• [The problem] Write out exactly the lines below that run from the one containing "destruct rest as [|x rest']." through the one containing "rewrite Hhead in", both included, with no other lines.

• [Material for the task]
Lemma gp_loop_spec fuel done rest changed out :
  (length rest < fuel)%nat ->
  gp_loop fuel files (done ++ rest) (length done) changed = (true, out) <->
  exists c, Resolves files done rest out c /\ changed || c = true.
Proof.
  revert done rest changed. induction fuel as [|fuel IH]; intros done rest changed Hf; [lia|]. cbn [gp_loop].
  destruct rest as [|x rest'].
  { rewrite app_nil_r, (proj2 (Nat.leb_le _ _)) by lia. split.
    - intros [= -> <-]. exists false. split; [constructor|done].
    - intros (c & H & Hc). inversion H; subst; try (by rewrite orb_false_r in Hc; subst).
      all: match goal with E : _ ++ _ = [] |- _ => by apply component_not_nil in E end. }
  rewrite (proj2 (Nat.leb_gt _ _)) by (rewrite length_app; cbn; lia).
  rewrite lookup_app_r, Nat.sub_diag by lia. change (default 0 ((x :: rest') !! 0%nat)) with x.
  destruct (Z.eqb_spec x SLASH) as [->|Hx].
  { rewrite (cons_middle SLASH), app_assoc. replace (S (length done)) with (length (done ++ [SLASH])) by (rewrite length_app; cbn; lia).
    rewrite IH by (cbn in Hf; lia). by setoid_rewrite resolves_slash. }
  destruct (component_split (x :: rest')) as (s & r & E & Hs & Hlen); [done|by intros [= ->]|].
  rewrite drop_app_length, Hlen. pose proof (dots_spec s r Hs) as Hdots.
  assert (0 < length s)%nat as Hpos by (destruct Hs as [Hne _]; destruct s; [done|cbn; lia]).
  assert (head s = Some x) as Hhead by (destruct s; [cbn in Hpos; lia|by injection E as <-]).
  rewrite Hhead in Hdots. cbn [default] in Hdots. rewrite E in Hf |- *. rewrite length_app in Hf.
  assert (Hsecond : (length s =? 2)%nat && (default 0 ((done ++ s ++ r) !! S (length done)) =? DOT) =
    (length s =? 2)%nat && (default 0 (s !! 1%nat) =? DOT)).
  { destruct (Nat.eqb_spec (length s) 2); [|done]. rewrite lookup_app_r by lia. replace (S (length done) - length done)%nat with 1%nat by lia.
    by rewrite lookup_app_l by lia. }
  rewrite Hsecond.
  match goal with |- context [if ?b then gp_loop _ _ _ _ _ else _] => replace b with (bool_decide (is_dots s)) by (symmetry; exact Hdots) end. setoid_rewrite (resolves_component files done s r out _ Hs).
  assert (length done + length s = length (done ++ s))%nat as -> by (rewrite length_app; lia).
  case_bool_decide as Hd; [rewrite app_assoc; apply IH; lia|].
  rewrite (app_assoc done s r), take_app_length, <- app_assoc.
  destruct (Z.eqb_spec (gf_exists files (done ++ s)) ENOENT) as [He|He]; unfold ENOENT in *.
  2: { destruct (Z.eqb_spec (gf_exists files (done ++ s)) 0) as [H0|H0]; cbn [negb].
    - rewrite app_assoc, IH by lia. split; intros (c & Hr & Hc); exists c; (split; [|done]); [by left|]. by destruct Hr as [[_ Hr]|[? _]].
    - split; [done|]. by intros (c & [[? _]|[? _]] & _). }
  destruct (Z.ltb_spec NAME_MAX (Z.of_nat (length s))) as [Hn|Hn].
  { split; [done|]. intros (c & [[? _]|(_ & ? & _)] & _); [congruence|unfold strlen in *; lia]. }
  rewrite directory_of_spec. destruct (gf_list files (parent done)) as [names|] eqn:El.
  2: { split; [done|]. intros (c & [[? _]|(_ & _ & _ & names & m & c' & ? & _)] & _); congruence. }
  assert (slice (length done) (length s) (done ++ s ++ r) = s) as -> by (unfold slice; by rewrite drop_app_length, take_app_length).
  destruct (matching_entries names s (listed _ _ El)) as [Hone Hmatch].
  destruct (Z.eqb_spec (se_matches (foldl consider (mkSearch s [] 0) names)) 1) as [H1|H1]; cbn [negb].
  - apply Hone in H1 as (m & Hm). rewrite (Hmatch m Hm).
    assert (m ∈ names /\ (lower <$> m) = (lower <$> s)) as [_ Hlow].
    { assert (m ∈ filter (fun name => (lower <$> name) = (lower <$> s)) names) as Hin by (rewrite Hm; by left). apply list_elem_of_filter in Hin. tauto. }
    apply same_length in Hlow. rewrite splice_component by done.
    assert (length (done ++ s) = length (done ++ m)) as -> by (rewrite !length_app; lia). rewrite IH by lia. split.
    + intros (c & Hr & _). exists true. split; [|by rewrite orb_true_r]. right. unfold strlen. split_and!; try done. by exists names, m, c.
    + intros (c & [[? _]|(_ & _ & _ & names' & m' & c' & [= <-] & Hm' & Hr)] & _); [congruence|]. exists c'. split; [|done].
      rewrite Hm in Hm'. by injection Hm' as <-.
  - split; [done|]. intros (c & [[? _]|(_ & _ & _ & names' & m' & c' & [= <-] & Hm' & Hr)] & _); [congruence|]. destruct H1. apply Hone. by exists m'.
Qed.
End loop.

• [Response box]
  destruct rest as [|x rest'].
  { rewrite app_nil_r, (proj2 (Nat.leb_le _ _)) by lia. split.
    - intros [= -> <-]. exists false. split; [constructor|done].
    - intros (c & H & Hc). inversion H; subst; try (by rewrite orb_false_r in Hc; subst).
      all: match goal with E : _ ++ _ = [] |- _ => by apply component_not_nil in E end. }
  rewrite (proj2 (Nat.leb_gt _ _)) by (rewrite length_app; cbn; lia).
  rewrite lookup_app_r, Nat.sub_diag by lia. change (default 0 ((x :: rest') !! 0%nat)) with x.
  destruct (Z.eqb_spec x SLASH) as [->|Hx].
  { rewrite (cons_middle SLASH), app_assoc. replace (S (length done)) with (length (done ++ [SLASH])) by (rewrite length_app; cbn; lia).
    rewrite IH by (cbn in Hf; lia). by setoid_rewrite resolves_slash. }
  destruct (component_split (x :: rest')) as (s & r & E & Hs & Hlen); [done|by intros [= ->]|].
  rewrite drop_app_length, Hlen. pose proof (dots_spec s r Hs) as Hdots.
  assert (0 < length s)%nat as Hpos by (destruct Hs as [Hne _]; destruct s; [done|cbn; lia]).
  assert (head s = Some x) as Hhead by (destruct s; [cbn in Hpos; lia|by injection E as <-]).
  rewrite Hhead in Hdots. cbn [default] in Hdots. rewrite E in Hf |- *. rewrite length_app in Hf.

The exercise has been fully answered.